**** Material for this task ****

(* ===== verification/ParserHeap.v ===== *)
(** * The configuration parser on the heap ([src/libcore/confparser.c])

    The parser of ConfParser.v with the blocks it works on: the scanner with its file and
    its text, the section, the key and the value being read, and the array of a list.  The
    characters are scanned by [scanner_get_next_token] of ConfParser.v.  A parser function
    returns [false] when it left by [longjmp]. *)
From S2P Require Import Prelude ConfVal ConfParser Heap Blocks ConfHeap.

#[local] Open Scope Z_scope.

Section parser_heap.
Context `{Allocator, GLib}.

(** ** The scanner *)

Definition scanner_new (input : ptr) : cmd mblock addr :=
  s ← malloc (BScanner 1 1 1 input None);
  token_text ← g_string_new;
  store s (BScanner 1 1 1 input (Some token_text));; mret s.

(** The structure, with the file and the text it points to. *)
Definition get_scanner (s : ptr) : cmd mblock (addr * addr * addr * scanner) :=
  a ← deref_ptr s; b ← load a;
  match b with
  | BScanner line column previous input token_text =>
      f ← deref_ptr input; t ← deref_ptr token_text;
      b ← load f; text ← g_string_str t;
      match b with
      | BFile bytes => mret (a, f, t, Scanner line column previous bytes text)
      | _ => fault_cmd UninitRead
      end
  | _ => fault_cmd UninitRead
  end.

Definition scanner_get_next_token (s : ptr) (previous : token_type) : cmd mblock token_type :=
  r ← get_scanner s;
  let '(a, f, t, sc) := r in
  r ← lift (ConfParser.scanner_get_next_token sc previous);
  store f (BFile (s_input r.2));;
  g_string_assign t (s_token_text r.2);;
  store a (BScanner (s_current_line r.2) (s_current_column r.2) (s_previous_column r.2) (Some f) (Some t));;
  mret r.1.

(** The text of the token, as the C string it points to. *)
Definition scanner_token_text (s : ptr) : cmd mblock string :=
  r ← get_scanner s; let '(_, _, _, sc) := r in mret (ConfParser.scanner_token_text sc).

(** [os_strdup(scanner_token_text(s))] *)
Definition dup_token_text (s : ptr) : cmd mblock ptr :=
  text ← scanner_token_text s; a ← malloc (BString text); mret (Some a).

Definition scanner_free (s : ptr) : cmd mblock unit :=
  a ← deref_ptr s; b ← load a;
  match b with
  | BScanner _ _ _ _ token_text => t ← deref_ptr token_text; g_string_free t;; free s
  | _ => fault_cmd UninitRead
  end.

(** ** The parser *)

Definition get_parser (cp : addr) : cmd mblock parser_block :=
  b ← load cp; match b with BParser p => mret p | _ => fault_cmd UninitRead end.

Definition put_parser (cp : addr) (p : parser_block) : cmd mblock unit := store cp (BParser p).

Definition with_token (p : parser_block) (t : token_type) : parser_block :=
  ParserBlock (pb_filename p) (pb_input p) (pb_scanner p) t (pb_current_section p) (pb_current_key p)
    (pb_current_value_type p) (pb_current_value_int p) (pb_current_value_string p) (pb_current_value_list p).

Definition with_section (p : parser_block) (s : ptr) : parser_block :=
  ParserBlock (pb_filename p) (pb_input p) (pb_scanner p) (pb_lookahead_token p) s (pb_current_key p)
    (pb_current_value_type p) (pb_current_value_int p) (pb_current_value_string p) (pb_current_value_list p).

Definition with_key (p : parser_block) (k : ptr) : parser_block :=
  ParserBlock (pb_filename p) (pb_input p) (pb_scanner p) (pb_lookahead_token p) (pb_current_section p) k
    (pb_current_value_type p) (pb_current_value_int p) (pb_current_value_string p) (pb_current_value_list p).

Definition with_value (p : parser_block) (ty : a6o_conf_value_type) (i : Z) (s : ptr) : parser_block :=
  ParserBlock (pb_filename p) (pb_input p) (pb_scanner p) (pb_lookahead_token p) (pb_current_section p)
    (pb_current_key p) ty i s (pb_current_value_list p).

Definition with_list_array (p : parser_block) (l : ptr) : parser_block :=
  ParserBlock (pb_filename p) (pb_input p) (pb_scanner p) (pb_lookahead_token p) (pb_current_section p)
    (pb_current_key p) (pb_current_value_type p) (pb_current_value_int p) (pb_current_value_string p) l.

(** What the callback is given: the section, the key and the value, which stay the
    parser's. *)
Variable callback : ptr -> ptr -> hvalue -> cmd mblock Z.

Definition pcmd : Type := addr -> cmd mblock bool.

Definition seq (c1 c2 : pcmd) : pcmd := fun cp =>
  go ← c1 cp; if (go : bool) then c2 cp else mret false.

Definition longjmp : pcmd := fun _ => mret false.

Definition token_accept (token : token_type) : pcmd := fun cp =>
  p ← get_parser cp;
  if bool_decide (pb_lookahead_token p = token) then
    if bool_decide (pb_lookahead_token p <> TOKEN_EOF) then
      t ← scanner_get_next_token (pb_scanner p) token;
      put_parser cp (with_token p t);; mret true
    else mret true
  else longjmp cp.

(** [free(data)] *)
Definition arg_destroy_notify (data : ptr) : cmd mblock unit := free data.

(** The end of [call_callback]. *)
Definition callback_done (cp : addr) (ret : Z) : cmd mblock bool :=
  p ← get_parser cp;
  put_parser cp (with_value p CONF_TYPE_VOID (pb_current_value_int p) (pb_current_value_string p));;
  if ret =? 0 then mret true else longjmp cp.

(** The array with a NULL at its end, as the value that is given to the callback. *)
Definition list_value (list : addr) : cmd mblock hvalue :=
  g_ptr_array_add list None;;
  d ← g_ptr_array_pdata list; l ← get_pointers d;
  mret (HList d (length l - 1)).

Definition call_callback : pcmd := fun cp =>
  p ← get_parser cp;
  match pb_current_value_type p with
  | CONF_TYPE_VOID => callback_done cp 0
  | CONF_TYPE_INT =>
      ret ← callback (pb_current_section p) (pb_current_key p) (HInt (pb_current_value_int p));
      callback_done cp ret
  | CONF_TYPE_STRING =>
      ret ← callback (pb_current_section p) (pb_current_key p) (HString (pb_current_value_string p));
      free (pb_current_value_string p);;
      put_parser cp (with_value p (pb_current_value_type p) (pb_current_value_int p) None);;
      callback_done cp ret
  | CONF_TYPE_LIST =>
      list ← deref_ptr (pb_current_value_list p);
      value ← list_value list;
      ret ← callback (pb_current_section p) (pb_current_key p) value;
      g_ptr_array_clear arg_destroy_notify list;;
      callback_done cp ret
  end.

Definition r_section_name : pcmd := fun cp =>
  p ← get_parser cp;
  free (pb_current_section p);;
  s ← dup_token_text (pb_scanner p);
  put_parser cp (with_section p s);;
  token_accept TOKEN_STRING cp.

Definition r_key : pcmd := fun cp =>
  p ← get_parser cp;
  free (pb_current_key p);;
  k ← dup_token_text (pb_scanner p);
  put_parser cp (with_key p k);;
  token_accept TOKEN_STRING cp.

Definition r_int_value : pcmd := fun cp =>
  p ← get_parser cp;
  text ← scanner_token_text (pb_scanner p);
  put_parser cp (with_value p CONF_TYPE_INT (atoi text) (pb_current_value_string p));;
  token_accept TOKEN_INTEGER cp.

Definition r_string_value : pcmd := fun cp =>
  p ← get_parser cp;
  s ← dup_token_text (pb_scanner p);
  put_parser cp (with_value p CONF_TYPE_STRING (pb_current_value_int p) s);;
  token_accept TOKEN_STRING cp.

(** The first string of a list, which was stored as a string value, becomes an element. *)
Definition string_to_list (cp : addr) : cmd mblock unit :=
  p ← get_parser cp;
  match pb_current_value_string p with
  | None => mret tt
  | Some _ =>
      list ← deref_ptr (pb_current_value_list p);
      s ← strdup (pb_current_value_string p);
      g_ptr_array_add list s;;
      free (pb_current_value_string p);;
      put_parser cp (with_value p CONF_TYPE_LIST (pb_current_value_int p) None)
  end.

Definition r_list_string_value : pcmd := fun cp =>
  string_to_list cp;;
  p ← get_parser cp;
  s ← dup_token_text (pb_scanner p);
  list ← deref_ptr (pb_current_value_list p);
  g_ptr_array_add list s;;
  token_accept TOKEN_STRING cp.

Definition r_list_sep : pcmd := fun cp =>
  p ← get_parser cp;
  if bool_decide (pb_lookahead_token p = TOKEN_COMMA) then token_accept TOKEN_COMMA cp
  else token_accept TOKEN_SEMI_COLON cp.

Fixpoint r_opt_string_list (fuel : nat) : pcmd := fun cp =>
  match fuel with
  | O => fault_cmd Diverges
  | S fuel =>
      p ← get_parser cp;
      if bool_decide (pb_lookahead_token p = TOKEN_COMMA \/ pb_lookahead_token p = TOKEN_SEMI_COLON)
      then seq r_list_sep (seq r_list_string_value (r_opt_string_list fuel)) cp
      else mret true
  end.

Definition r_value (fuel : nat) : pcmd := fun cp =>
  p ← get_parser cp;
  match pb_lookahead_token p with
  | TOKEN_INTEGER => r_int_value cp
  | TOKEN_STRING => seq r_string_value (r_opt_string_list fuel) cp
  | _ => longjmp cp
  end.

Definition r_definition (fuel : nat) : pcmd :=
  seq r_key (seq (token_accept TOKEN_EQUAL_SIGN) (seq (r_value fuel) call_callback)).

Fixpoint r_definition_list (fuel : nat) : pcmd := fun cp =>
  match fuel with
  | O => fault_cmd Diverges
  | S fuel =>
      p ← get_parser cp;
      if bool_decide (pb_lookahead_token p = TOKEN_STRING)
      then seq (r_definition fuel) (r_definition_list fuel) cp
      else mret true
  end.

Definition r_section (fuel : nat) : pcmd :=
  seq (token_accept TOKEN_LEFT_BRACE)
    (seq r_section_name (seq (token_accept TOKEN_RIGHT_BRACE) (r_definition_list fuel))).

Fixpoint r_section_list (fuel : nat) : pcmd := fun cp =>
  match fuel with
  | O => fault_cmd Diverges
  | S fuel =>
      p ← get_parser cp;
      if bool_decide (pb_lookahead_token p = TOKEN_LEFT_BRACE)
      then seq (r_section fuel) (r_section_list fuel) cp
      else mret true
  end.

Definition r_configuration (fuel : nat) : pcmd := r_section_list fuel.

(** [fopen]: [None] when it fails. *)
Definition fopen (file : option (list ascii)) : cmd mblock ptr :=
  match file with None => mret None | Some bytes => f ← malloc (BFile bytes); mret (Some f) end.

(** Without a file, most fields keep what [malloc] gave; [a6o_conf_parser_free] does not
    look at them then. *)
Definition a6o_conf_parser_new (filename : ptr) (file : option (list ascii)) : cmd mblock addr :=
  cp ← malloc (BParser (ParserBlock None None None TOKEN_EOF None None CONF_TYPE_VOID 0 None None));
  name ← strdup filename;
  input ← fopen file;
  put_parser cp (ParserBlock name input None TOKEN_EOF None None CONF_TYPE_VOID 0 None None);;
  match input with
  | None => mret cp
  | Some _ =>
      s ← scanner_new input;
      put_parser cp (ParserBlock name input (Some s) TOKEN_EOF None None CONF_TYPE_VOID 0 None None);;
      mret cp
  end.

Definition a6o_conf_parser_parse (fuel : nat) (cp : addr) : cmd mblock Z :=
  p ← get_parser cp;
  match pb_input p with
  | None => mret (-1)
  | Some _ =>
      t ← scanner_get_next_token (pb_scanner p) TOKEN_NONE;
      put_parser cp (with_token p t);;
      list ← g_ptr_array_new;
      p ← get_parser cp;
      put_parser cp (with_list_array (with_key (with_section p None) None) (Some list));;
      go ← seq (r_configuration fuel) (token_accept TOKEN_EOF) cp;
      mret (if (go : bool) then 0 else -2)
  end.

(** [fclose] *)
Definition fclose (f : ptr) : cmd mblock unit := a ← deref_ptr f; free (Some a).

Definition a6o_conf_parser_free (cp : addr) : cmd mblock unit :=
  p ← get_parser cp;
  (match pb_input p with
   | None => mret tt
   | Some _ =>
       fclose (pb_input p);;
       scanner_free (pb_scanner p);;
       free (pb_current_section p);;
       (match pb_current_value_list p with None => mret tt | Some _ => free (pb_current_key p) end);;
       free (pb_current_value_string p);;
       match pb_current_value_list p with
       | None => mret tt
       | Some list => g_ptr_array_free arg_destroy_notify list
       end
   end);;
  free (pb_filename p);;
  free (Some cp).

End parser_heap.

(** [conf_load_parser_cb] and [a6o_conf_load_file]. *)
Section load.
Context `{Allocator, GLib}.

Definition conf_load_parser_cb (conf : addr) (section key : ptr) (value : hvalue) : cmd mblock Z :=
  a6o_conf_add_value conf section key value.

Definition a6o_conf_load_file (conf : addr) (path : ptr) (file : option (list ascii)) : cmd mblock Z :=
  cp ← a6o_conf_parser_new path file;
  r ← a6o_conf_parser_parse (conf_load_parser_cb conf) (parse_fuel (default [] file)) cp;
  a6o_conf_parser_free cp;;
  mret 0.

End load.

****
**** Material for this task ****

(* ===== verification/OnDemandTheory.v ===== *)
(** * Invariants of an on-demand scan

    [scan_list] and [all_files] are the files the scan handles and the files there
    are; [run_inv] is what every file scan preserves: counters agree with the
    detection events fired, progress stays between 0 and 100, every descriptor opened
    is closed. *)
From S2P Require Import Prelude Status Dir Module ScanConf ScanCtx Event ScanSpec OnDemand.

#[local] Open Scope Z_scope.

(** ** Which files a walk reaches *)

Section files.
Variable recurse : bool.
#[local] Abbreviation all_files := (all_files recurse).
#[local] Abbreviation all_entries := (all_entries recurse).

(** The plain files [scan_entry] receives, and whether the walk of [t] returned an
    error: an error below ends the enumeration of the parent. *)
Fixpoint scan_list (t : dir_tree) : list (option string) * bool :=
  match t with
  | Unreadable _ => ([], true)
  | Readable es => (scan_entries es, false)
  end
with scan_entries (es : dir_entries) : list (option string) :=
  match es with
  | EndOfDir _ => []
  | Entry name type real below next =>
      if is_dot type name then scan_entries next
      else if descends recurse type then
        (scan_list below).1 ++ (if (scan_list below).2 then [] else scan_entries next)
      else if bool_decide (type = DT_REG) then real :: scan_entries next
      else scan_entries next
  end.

****

▸ Your instructions: Of the entries above, transcribe exactly those lines that fall between the line containing "(* ===== verification/ParserHeap.v ===== *)" and the line containing "token_text ← g_string_new;", together with those two lines.

▸ Answer section:
(* ===== verification/ParserHeap.v ===== *)
(** * The configuration parser on the heap ([src/libcore/confparser.c])

    The parser of ConfParser.v with the blocks it works on: the scanner with its file and
    its text, the section, the key and the value being read, and the array of a list.  The
    characters are scanned by [scanner_get_next_token] of ConfParser.v.  A parser function
    returns [false] when it left by [longjmp]. *)
From S2P Require Import Prelude ConfVal ConfParser Heap Blocks ConfHeap.

#[local] Open Scope Z_scope.

Section parser_heap.
Context `{Allocator, GLib}.

(** ** The scanner *)

Definition scanner_new (input : ptr) : cmd mblock addr :=
  s ← malloc (BScanner 1 1 1 input None);
  token_text ← g_string_new;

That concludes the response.